Ben-Baruch was recently married to Leah, who is expecting their first child. The two met in a most unlikely place:  Hadassah-University Medical Center’s coronavirus ward.
Ben-Baruch’s grandfather, Yehuda, contracted COVID-19 and when his condition worsened, he was  brought to the hospital

“It was the first wave, the fear of infection was great and we could not go into the hospital to visit Grandpa,” Ben-Baruch recalled. “We cared about him and his condition and asked for updates every day.”

Ben-Baruch’s dad learned that a relative of an acquaintance from France worked as an X-ray technician in Hadassah and had been spending her time in the COVID ward photographing patients’ lungs.

“We contacted her and asked her to visit Grandpa, take care of him and be his support,” Ben-Baruch said.

That technician was Leah. She agreed to the task.

“Grandpa Yehuda… was tired and suffering, but the staff treated him with devotion,” she reported. “I would go over each day and see how he was doing and pass on updates to the family. I got to know a lovely man and a very embracing and caring family, for whom the health of the head of the family was very important. It warmed my heart.”

When the grandfather was released from Hadassah and needed to continue treatment at home with a portable oxygen tank, they asked Leah to check in on him there, too. This led to Leah’s connection with Ben-Baruch and the rest of the family deepening.

Quickly, she realized she had feelings for the police officer.

“We did not know that the technician with a huge heart and the willingness to help Grandpa would end in her joining the family,” Ben-Baruch said.

But eventually she did.

Ben-Baruch asked Leah to marry him. They tied the knot during the third wave in a small ceremony. Grandpa accompanied them under the huppah (wedding canopy).

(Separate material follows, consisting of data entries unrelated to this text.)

(** * charts-clean: a shallow embedding of [src/main.rs]

    The program walks a directory tree of chart tiles named
    [<key>_<date>_<time>_<ext>], keeps the newest file of every group key in
    a [BTreeSet<FoundFile>] and collects the superseded paths in a
    [BTreeSet<PathBuf>], which it then deletes in order.

    Modelling choices:
    - [&str::split] is [str_split]; [next_back] on a split iterator is the
      n-th element of the reversed token list ([nth_error (rev toks) n]).
    - A [PathBuf] is its list of normal components below the root
      directory; its [display()] is ["/c1/c2/..."].  [Path]'s [Ord] compares
      components, which is [path_cmp].
    - [BTreeSet<T>] is a strictly sorted list; [contains], [take] and
      [insert] compare elements through the set's [Ord] only, as the Rust
      collection does.  [FoundFile]'s [Ord] compares the [path] field
      (the group key) only.
    - [irox_time::gregorian::Date] is a year and a day of the year, ordered
      lexicographically.  The date parser of the library
      ([BASIC_CALENDAR_DATE.try_from]) is an argument of the scanner; the
      model [parse_basic_calendar_date] below is used for concrete runs.
    - A panic (integer underflow, [unwrap] on [None]) is the outcome
      [Panicked]; it ends the process before anything is deleted.
    - The filesystem is a tree of [DirEntry]; an entry whose [file_type],
      [read_dir] or iteration fails is [EIoError]. *)

From Stdlib Require Import String Ascii List Bool ZArith Lia.
From Stdlib Require Import Sorting.Sorted Permutation.
Import ListNotations.
Open Scope list_scope.
Set Warnings "-register-all".

(** ** Rust results, errors and outcomes *)

Inductive result (T E : Type) : Type :=
| Ok (t : T)
| Err (e : E).
Arguments Ok {T E} t.
Arguments Err {T E} e.

(** [std::io::Error], kept opaque: only its message. *)
Inductive io_error : Type := io_error_of (msg : string).

(** [irox_time::format::FormatError]. *)
Inductive FormatError : Type := format_error_of (msg : string).

(** [enum Error { IOError(..), FormatError(..) }] *)
Inductive Error : Type :=
| IOError (e : io_error)
| FormatError_ (e : FormatError).

(** The result of running a Rust function: it returns normally, returns
    [Err] (propagated by [?]), or panics. *)
Inductive outcome (T : Type) : Type :=
| Returned (t : T)
| Failed (e : Error)
| Panicked.
Arguments Returned {T} t.
Arguments Failed {T} e.
Arguments Panicked {T}.

Definition bind_outcome {T U} (o : outcome T) (k : T -> outcome U) : outcome U :=
  match o with
  | Returned t => k t
  | Failed e => Failed e
  | Panicked => Panicked
  end.
(** X6. With Qt 5 or later, if any certificate of the decoded bundle, at
    any position, is blacklisted, getMerchant returns false with an empty
    merchant; that certificate is never decoded into a native handle and
    nothing that follows the loading of the certificates runs. *)
Theorem getMerchant_distrusted_certificate (store : X509_STORE) (m : machine)
    (der : string) :
  In der (snd (X509Certificates_ParseFromString env
                 (pki_data (paymentRequest (self m))))) ->
  0x050000 <= QT_VERSION env ->
  isBlacklisted env der = true ->
  let m' := snd (call (getMerchant env store) m) in
  fst (call (getMerchant env store) m) = Some false /\
  merchant m' = EmptyString /\
  forall e, In e (new_events m m') ->
            is_after_loading e = false /\ e <> d2i_X509_ev der.
Proof.
  intros Hin Hqt Hbl m'. subst m'.
  assert (Hdis : distrusted env der = true).
  { unfold distrusted. rewrite Hbl, andb_true_r. apply Z.leb_le. exact Hqt. }
  destruct (X509Certificates_ParseFromString env
              (pki_data (paymentRequest (self m)))) as [ok certChain] eqn:Hp.
  cbn [snd] in Hin.
  pose proof (distrusted_not_acceptable certChain der Hin Hdis) as Hall.
  destruct (call (getMerchant env store) m) as [r m'] eqn:H.
  run_in H; injection H as <- <-; cbn [fst snd merchant];
    simplify_new_events; (split; [reflexivity|]); (split; [reflexivity|]);
    intros e He.
  all: repeat match goal with
         | K : In _ (_ :: _) |- _ => destruct K as [K|K]
         | K : In _ (_ ++ _) |- _ => apply in_app_or in K; destruct K as [K|K]
         | K : In _ [] |- _ => destruct K
         end.
  all: try (subst e; split; [reflexivity|discriminate]).
  all: split; [apply (loading_events_kind certChain e He)|].
  all: intros ->; apply loading_events_d2i in He; unfold acceptable in He;
         rewrite Hdis, andb_false_r in He; discriminate He.
Qed.
(** X9: normalization is all or nothing.  If any element of the
    [knowledge_tiles] list is not an object, [main] raises
    [AttributeError] after the count line: the encoder is not constructed
    and no file is touched, however many tiles before it were fine. *)
Theorem main_bad_tile_aborts fs data ts n i v :
  fetch env = FetchOk (PDict data) →
  data !! "knowledge_tiles" = Some (PList ts) →
  py_len (dict_get data "users" (PList [])) = Return n →
  ts !! i = Some v →
  is_dict v = false →
  ∃ t, run_main env fs = (Raise AttributeError, mkWorld t (counted (length ts) n) fs).
Proof.
  intros Hf Hkt Hlen Hi Hv.
  assert (Hget : dict_get data "knowledge_tiles" (PList []) = PList ts).
  { unfold dict_get. by rewrite Hkt. }
  assert (Hnz : Nat.eqb (length ts) 0 = false).
  { destruct ts; [discriminate Hi | reflexivity]. }
  unfold run_main, main. rewrite Hf. unfold py_get. rewrite Hget.
  run_script. rewrite Hlen. simpl. rewrite Hnz. simpl.
  match goal with
  | |- context [for_each convert ts ?w] =>
      destruct (for_each_convert_bad env ts w i v Hi Hv) as ([t tr fs'] & -> & Htr & Hfs)
  end.
  simpl in *. subst. by exists t.
Qed.

(** X10: an export that goes through.  For a non-empty list of object
    tiles, when the encoder returns [bytes] for the normalized list and
    the file can be opened, [main] returns normally; the output file (new
    or replaced) holds exactly [bytes], the size it logs is their length,
    and the clock has been read once per tile and three times more. *)
Theorem main_writes_encoder_output fs data rows n bytes :
  fetch env = FetchOk (PDict data) →
  data !! "knowledge_tiles" = Some (PList (PDict <$> rows)) →
  rows ≠ [] →
  py_len (dict_get data "users" (PList [])) = Return n →
  encode_batch env (handed_over env rows) 1 = Return bytes →
  disk_writable env = true →
  run_main env fs =
    (Return tt,
     mkWorld (3 + length rows)
             (counted (length rows) n ++ closing (handed_over env rows) bytes (2 + length rows))
             (<[OUTPUT_FILENAME := bytes]> fs)).
Proof.
  intros Hf Hkt Hne Hlen Henc Hdisk.
  rewrite (main_run_with_tiles env fs data rows n Hf Hkt Hne Hlen).
  by rewrite Henc, Hdisk.
Qed.

(** X11: an exception of the encoder is not caught.  [main] ends with
    that exception right after the call; no file is opened, and an output
    file of an earlier run is left as it was. *)
Theorem main_encoder_failure_propagates fs data rows n e :
  fetch env = FetchOk (PDict data) →
  data !! "knowledge_tiles" = Some (PList (PDict <$> rows)) →
  rows ≠ [] →
  py_len (dict_get data "users" (PList [])) = Return n →
  encode_batch env (handed_over env rows) 1 = Raise e →
  run_main env fs =
    (Raise e,
     mkWorld (2 + length rows)
             (counted (length rows) n ++ [EvEncoderNew; EvEncodeBatch (handed_over env rows) 1])
             fs).
Proof.
  intros Hf Hkt Hne Hlen Henc.
  rewrite (main_run_with_tiles env fs data rows n Hf Hkt Hne Hlen).
  by rewrite Henc.
Qed.


End DriverOutcomes.

Section DriverFrame.

Context (env : Env).
Implicit Types (fs : gmap string (list byte)).

Local Abbreviation convert := (convert_d1_to_iath_v1_compatible env).

Local Ltac run_script :=
  unfold mbind, M_bind, mret, M_ret, lift, now, print, emit, raise, init_world;
  simpl.

Local Ltac not_listed H :=
  unfold opening, closing in H;
  rewrite ?elem_of_app, ?elem_of_cons, ?elem_of_nil in H.

(** A log line is no other kind of action. *)
Lemma prints_only tr e :
  Forall (λ e, is_print e = true) tr → e ∈ tr → is_print e = true.
Proof. intros Htr He. by apply (proj1 (Forall_forall _ _) Htr e). Qed.

(** X13: [main] writes one file only.  Whatever the export source, the
    encoder and the disk do, every file other than [exported_db.iath] is
    after the run what it was before. *)
Theorem main_touches_output_file_only fs name :
  name ≠ OUTPUT_FILENAME →
  files (run_main env fs).2 !! name = fs !! name.
Proof.
  intros Hname.
  destruct (main_run_cases env fs)
    as [(o & t & tr & -> & _) | [(e & t & tr & outs & -> & _) | (t & tr & outs & data & -> & _)]];
    simpl; try reflexivity.
  by apply lookup_insert_ne.
Qed.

“It was a crazy time,” Ben-Baruch recalled. “Leah worked all the time in the coronavirus department at Hadassah and I worked for the Israel Police in the Jerusalem district, which is at the forefront of the fight against the coronavirus.

“We worked around the clock to stop the coronavirus,” he continued. “I was barely home, but I saw my work as a mission. Who believed that such a serious and special bond could be formed during this period?”

Hadassah shared the Ben-Baruch’s story on Friday morning during the Jewish Valentine’s Day, known as Tu Be’Av – the 15th of the Hebrew month of Av. 

“Leah is pregnant,” Ben-Baruch said. “We are expecting a baby girl to join us in a few months. When she grows up, we will tell her how her mom and dad met thanks to the coronavirus.”